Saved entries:
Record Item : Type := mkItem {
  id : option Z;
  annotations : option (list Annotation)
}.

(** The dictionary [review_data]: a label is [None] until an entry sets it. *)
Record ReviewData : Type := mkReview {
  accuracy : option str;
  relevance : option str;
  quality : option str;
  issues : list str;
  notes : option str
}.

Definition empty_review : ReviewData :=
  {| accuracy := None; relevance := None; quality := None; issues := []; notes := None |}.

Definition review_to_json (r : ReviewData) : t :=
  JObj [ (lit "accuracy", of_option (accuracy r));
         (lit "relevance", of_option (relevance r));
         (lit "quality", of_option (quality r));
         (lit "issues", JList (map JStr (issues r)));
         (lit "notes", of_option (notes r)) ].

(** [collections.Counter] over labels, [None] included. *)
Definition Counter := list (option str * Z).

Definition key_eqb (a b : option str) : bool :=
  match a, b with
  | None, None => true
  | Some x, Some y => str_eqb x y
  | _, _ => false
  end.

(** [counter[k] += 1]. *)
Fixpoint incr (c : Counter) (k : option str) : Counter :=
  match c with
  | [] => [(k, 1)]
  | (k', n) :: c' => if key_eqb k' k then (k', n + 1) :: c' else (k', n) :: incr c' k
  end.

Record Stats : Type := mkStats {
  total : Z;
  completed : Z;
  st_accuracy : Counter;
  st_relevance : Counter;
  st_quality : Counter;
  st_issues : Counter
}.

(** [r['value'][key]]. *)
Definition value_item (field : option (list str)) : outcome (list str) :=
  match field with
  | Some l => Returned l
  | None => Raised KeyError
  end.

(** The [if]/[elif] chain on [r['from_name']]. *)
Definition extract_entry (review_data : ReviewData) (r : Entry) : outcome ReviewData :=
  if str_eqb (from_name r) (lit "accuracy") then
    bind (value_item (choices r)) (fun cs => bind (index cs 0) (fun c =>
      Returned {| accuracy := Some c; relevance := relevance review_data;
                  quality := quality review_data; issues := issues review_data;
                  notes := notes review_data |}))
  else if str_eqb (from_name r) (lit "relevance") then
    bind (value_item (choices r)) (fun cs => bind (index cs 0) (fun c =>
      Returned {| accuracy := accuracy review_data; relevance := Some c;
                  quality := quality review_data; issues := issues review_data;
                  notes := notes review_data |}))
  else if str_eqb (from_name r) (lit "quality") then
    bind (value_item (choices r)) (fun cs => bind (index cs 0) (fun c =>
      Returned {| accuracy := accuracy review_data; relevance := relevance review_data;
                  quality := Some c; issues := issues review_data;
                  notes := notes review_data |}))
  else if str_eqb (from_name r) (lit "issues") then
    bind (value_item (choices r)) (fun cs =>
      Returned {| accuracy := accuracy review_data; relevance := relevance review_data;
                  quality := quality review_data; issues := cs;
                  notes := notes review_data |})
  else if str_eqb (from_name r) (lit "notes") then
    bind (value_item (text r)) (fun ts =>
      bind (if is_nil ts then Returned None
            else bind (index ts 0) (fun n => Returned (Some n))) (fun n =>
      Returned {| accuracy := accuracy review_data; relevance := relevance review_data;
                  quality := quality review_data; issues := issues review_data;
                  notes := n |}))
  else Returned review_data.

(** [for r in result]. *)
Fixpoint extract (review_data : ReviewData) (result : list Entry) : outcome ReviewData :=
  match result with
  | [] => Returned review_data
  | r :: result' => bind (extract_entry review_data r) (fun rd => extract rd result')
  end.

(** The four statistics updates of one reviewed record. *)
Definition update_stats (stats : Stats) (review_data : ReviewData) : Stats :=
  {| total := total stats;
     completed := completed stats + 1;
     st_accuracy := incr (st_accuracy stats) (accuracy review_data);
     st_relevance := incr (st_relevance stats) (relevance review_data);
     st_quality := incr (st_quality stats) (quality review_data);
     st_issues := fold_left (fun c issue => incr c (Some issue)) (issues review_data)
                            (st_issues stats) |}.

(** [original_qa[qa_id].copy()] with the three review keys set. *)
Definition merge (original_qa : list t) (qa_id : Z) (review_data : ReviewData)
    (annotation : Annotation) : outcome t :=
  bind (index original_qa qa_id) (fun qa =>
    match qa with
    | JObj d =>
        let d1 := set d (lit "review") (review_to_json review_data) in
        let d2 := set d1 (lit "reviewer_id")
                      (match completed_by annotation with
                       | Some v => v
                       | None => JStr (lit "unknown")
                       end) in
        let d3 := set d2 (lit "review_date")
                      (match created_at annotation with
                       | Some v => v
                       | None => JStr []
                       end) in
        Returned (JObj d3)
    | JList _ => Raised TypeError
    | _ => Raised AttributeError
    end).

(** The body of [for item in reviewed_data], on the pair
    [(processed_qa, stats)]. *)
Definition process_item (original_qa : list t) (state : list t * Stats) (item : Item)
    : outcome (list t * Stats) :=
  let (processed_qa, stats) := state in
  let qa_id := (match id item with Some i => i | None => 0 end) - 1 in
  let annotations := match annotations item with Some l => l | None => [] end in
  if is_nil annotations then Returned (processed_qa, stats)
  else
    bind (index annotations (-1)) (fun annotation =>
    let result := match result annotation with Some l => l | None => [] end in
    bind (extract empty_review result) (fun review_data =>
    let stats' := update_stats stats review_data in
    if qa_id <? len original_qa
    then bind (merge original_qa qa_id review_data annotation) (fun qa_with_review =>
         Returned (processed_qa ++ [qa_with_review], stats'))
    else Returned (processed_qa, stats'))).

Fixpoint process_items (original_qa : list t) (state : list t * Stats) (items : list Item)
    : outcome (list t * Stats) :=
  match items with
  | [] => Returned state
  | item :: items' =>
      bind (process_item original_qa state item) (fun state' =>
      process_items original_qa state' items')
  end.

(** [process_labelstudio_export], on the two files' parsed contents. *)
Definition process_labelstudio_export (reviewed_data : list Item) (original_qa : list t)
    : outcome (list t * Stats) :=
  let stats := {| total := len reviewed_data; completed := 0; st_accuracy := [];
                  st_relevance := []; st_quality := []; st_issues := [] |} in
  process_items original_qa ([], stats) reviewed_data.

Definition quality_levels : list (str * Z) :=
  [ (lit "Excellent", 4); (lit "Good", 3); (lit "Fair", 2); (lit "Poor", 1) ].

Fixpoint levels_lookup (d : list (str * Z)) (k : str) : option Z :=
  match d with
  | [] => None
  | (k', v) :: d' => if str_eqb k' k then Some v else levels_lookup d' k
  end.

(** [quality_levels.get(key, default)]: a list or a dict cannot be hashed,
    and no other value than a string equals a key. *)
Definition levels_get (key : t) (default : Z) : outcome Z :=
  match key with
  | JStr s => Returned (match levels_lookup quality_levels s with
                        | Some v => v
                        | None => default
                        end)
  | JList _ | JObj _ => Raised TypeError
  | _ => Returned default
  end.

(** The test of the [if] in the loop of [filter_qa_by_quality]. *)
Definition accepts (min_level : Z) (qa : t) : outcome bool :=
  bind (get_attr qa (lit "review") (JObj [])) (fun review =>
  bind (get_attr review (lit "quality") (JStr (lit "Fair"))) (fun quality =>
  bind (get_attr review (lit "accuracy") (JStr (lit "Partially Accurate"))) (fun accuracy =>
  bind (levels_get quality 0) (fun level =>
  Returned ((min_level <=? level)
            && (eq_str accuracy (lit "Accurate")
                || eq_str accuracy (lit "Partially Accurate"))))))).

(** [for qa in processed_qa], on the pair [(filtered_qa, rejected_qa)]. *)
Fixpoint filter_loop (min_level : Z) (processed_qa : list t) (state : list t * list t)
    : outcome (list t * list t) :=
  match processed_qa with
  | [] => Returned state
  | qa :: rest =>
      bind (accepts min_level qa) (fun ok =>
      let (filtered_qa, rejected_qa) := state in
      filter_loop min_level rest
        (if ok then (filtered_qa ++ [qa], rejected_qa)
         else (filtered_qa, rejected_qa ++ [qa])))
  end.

What you will do:
The data above needs to be given again exactly, with no line left out.

Result:
Record Item : Type := mkItem {
  id : option Z;
  annotations : option (list Annotation)
}.

(** The dictionary [review_data]: a label is [None] until an entry sets it. *)
Record ReviewData : Type := mkReview {
  accuracy : option str;
  relevance : option str;
  quality : option str;
  issues : list str;
  notes : option str
}.

Definition empty_review : ReviewData :=
  {| accuracy := None; relevance := None; quality := None; issues := []; notes := None |}.

Definition review_to_json (r : ReviewData) : t :=
  JObj [ (lit "accuracy", of_option (accuracy r));
         (lit "relevance", of_option (relevance r));
         (lit "quality", of_option (quality r));
         (lit "issues", JList (map JStr (issues r)));
         (lit "notes", of_option (notes r)) ].

(** [collections.Counter] over labels, [None] included. *)
Definition Counter := list (option str * Z).

Definition key_eqb (a b : option str) : bool :=
  match a, b with
  | None, None => true
  | Some x, Some y => str_eqb x y
  | _, _ => false
  end.

(** [counter[k] += 1]. *)
Fixpoint incr (c : Counter) (k : option str) : Counter :=
  match c with
  | [] => [(k, 1)]
  | (k', n) :: c' => if key_eqb k' k then (k', n + 1) :: c' else (k', n) :: incr c' k
  end.

Record Stats : Type := mkStats {
  total : Z;
  completed : Z;
  st_accuracy : Counter;
  st_relevance : Counter;
  st_quality : Counter;
  st_issues : Counter
}.

(** [r['value'][key]]. *)
Definition value_item (field : option (list str)) : outcome (list str) :=
  match field with
  | Some l => Returned l
  | None => Raised KeyError
  end.

(** The [if]/[elif] chain on [r['from_name']]. *)
Definition extract_entry (review_data : ReviewData) (r : Entry) : outcome ReviewData :=
  if str_eqb (from_name r) (lit "accuracy") then
    bind (value_item (choices r)) (fun cs => bind (index cs 0) (fun c =>
      Returned {| accuracy := Some c; relevance := relevance review_data;
                  quality := quality review_data; issues := issues review_data;
                  notes := notes review_data |}))
  else if str_eqb (from_name r) (lit "relevance") then
    bind (value_item (choices r)) (fun cs => bind (index cs 0) (fun c =>
      Returned {| accuracy := accuracy review_data; relevance := Some c;
                  quality := quality review_data; issues := issues review_data;
                  notes := notes review_data |}))
  else if str_eqb (from_name r) (lit "quality") then
    bind (value_item (choices r)) (fun cs => bind (index cs 0) (fun c =>
      Returned {| accuracy := accuracy review_data; relevance := relevance review_data;
                  quality := Some c; issues := issues review_data;
                  notes := notes review_data |}))
  else if str_eqb (from_name r) (lit "issues") then
    bind (value_item (choices r)) (fun cs =>
      Returned {| accuracy := accuracy review_data; relevance := relevance review_data;
                  quality := quality review_data; issues := cs;
                  notes := notes review_data |})
  else if str_eqb (from_name r) (lit "notes") then
    bind (value_item (text r)) (fun ts =>
      bind (if is_nil ts then Returned None
            else bind (index ts 0) (fun n => Returned (Some n))) (fun n =>
      Returned {| accuracy := accuracy review_data; relevance := relevance review_data;
                  quality := quality review_data; issues := issues review_data;
                  notes := n |}))
  else Returned review_data.

(** [for r in result]. *)
Fixpoint extract (review_data : ReviewData) (result : list Entry) : outcome ReviewData :=
  match result with
  | [] => Returned review_data
  | r :: result' => bind (extract_entry review_data r) (fun rd => extract rd result')
  end.

(** The four statistics updates of one reviewed record. *)
Definition update_stats (stats : Stats) (review_data : ReviewData) : Stats :=
  {| total := total stats;
     completed := completed stats + 1;
     st_accuracy := incr (st_accuracy stats) (accuracy review_data);
     st_relevance := incr (st_relevance stats) (relevance review_data);
     st_quality := incr (st_quality stats) (quality review_data);
     st_issues := fold_left (fun c issue => incr c (Some issue)) (issues review_data)
                            (st_issues stats) |}.

(** [original_qa[qa_id].copy()] with the three review keys set. *)
Definition merge (original_qa : list t) (qa_id : Z) (review_data : ReviewData)
    (annotation : Annotation) : outcome t :=
  bind (index original_qa qa_id) (fun qa =>
    match qa with
    | JObj d =>
        let d1 := set d (lit "review") (review_to_json review_data) in
        let d2 := set d1 (lit "reviewer_id")
                      (match completed_by annotation with
                       | Some v => v
                       | None => JStr (lit "unknown")
                       end) in
        let d3 := set d2 (lit "review_date")
                      (match created_at annotation with
                       | Some v => v
                       | None => JStr []
                       end) in
        Returned (JObj d3)
    | JList _ => Raised TypeError
    | _ => Raised AttributeError
    end).

(** The body of [for item in reviewed_data], on the pair
    [(processed_qa, stats)]. *)
Definition process_item (original_qa : list t) (state : list t * Stats) (item : Item)
    : outcome (list t * Stats) :=
  let (processed_qa, stats) := state in
  let qa_id := (match id item with Some i => i | None => 0 end) - 1 in
  let annotations := match annotations item with Some l => l | None => [] end in
  if is_nil annotations then Returned (processed_qa, stats)
  else
    bind (index annotations (-1)) (fun annotation =>
    let result := match result annotation with Some l => l | None => [] end in
    bind (extract empty_review result) (fun review_data =>
    let stats' := update_stats stats review_data in
    if qa_id <? len original_qa
    then bind (merge original_qa qa_id review_data annotation) (fun qa_with_review =>
         Returned (processed_qa ++ [qa_with_review], stats'))
    else Returned (processed_qa, stats'))).

Fixpoint process_items (original_qa : list t) (state : list t * Stats) (items : list Item)
    : outcome (list t * Stats) :=
  match items with
  | [] => Returned state
  | item :: items' =>
      bind (process_item original_qa state item) (fun state' =>
      process_items original_qa state' items')
  end.

(** [process_labelstudio_export], on the two files' parsed contents. *)
Definition process_labelstudio_export (reviewed_data : list Item) (original_qa : list t)
    : outcome (list t * Stats) :=
  let stats := {| total := len reviewed_data; completed := 0; st_accuracy := [];
                  st_relevance := []; st_quality := []; st_issues := [] |} in
  process_items original_qa ([], stats) reviewed_data.

Definition quality_levels : list (str * Z) :=
  [ (lit "Excellent", 4); (lit "Good", 3); (lit "Fair", 2); (lit "Poor", 1) ].

Fixpoint levels_lookup (d : list (str * Z)) (k : str) : option Z :=
  match d with
  | [] => None
  | (k', v) :: d' => if str_eqb k' k then Some v else levels_lookup d' k
  end.

(** [quality_levels.get(key, default)]: a list or a dict cannot be hashed,
    and no other value than a string equals a key. *)
Definition levels_get (key : t) (default : Z) : outcome Z :=
  match key with
  | JStr s => Returned (match levels_lookup quality_levels s with
                        | Some v => v
                        | None => default
                        end)
  | JList _ | JObj _ => Raised TypeError
  | _ => Returned default
  end.

(** The test of the [if] in the loop of [filter_qa_by_quality]. *)
Definition accepts (min_level : Z) (qa : t) : outcome bool :=
  bind (get_attr qa (lit "review") (JObj [])) (fun review =>
  bind (get_attr review (lit "quality") (JStr (lit "Fair"))) (fun quality =>
  bind (get_attr review (lit "accuracy") (JStr (lit "Partially Accurate"))) (fun accuracy =>
  bind (levels_get quality 0) (fun level =>
  Returned ((min_level <=? level)
            && (eq_str accuracy (lit "Accurate")
                || eq_str accuracy (lit "Partially Accurate"))))))).

(** [for qa in processed_qa], on the pair [(filtered_qa, rejected_qa)]. *)
Fixpoint filter_loop (min_level : Z) (processed_qa : list t) (state : list t * list t)
    : outcome (list t * list t) :=
  match processed_qa with
  | [] => Returned state
  | qa :: rest =>
      bind (accepts min_level qa) (fun ok =>
      let (filtered_qa, rejected_qa) := state in
      filter_loop min_level rest
        (if ok then (filtered_qa ++ [qa], rejected_qa)
         else (filtered_qa, rejected_qa ++ [qa])))
  end.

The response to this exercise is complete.